◆ YOUR OBJECTIVE
Among the lines below, a stretch begins at the one with "ewp (step (BlorgTlsAeadEncrypt" and ends at the one with "intros w Hw. eapply wp_mono; [apply wp_decrypt;". Repeat that stretch exactly, ends included.

◆ DATA UNDER STUDY
============================================================
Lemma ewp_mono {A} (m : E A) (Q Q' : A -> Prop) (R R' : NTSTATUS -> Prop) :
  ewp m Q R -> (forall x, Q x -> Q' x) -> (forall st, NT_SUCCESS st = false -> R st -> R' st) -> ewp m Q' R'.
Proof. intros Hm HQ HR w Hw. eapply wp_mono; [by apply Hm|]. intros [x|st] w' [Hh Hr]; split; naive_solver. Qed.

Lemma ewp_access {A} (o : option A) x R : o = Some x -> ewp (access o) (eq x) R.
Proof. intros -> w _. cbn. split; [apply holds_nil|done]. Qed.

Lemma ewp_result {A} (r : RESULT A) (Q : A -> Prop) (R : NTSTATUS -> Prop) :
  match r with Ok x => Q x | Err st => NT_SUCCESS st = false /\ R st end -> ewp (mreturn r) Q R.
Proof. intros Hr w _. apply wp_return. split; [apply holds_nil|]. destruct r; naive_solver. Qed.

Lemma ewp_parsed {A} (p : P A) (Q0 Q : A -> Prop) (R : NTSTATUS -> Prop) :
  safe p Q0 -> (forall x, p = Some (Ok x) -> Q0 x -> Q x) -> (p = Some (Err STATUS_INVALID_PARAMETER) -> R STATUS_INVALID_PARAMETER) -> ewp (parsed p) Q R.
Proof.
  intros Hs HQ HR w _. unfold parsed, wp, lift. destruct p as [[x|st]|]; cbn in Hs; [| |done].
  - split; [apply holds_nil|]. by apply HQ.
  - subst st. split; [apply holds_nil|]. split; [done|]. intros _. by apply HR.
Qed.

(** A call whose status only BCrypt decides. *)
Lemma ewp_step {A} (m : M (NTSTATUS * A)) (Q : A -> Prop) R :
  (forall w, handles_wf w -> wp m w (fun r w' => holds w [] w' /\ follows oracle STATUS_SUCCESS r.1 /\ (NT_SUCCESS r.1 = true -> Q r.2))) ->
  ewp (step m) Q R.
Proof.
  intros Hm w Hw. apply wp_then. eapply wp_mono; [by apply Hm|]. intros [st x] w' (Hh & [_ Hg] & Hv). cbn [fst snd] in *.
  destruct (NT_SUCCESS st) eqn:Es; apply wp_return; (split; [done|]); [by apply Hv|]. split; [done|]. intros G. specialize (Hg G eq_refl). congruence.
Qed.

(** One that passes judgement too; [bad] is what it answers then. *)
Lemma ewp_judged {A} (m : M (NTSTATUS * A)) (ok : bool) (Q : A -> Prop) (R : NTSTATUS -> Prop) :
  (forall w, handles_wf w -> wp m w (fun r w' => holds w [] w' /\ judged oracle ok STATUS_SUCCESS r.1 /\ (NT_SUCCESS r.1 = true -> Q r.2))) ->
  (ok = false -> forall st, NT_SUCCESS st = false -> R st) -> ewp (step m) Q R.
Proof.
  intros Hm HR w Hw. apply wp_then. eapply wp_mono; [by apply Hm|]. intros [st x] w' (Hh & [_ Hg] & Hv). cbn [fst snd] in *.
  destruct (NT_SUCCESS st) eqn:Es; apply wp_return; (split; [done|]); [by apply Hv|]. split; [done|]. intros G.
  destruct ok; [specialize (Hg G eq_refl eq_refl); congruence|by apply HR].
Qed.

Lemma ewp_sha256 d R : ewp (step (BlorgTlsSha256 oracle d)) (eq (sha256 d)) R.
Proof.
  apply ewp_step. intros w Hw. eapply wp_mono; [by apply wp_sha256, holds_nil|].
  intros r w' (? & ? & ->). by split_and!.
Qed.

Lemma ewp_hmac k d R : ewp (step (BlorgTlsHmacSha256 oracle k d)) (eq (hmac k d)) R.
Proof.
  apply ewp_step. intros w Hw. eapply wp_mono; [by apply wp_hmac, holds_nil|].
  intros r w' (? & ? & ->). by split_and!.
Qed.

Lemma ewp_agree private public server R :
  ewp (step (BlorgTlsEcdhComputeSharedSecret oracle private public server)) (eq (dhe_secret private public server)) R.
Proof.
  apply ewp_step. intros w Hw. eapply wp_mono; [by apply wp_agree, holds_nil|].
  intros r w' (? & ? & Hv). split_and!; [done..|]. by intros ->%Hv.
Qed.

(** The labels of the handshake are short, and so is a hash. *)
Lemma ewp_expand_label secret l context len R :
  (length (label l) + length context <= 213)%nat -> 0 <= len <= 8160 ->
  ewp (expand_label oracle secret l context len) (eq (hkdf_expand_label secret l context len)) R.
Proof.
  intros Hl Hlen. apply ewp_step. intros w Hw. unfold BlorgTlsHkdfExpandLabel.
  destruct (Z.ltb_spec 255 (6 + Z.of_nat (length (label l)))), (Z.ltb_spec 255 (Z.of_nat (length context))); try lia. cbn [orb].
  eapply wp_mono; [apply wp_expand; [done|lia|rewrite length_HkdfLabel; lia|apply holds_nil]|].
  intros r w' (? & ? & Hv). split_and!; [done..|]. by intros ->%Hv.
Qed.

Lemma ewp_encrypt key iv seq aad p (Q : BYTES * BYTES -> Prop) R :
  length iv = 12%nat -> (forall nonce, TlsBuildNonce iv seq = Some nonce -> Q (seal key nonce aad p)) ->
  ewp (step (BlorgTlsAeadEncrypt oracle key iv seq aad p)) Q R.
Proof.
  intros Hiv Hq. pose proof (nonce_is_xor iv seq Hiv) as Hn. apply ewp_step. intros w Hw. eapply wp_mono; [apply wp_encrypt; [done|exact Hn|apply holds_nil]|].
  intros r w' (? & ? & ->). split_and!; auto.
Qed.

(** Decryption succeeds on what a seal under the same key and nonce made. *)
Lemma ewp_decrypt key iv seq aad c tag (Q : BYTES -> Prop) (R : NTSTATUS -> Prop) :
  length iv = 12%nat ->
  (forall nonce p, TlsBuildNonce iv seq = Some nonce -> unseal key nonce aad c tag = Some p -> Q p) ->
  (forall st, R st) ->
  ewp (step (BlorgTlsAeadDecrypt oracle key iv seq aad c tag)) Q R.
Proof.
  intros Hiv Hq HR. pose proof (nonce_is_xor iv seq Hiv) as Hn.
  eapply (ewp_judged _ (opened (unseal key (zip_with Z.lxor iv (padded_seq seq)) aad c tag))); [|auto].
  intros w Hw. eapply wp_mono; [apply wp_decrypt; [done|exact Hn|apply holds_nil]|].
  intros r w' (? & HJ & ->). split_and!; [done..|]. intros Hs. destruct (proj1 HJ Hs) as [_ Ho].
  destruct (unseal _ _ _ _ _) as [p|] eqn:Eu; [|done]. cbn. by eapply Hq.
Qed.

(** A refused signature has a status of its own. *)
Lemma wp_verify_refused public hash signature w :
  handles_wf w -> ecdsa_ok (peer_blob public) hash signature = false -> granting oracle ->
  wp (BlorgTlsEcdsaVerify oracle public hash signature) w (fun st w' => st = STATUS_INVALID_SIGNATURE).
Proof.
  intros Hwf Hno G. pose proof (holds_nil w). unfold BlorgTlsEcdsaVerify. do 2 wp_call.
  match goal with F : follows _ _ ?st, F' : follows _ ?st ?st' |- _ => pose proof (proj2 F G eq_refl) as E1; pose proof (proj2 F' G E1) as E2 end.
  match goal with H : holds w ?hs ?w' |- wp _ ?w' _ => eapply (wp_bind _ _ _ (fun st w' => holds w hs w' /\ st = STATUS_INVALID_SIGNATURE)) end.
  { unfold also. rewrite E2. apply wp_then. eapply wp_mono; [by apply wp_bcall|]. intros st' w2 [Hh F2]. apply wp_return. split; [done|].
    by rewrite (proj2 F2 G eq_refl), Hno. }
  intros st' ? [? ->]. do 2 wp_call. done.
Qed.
============================================================
◆ ANSWER SPACE
  ewp (step (BlorgTlsAeadEncrypt oracle key iv seq aad p)) Q R.
Proof.
  intros Hiv Hq. pose proof (nonce_is_xor iv seq Hiv) as Hn. apply ewp_step. intros w Hw. eapply wp_mono; [apply wp_encrypt; [done|exact Hn|apply holds_nil]|].
  intros r w' (? & ? & ->). split_and!; auto.
Qed.

(** Decryption succeeds on what a seal under the same key and nonce made. *)
Lemma ewp_decrypt key iv seq aad c tag (Q : BYTES -> Prop) (R : NTSTATUS -> Prop) :
  length iv = 12%nat ->
  (forall nonce p, TlsBuildNonce iv seq = Some nonce -> unseal key nonce aad c tag = Some p -> Q p) ->
  (forall st, R st) ->
  ewp (step (BlorgTlsAeadDecrypt oracle key iv seq aad c tag)) Q R.
Proof.
  intros Hiv Hq HR. pose proof (nonce_is_xor iv seq Hiv) as Hn.
  eapply (ewp_judged _ (opened (unseal key (zip_with Z.lxor iv (padded_seq seq)) aad c tag))); [|auto].
  intros w Hw. eapply wp_mono; [apply wp_decrypt; [done|exact Hn|apply holds_nil]|].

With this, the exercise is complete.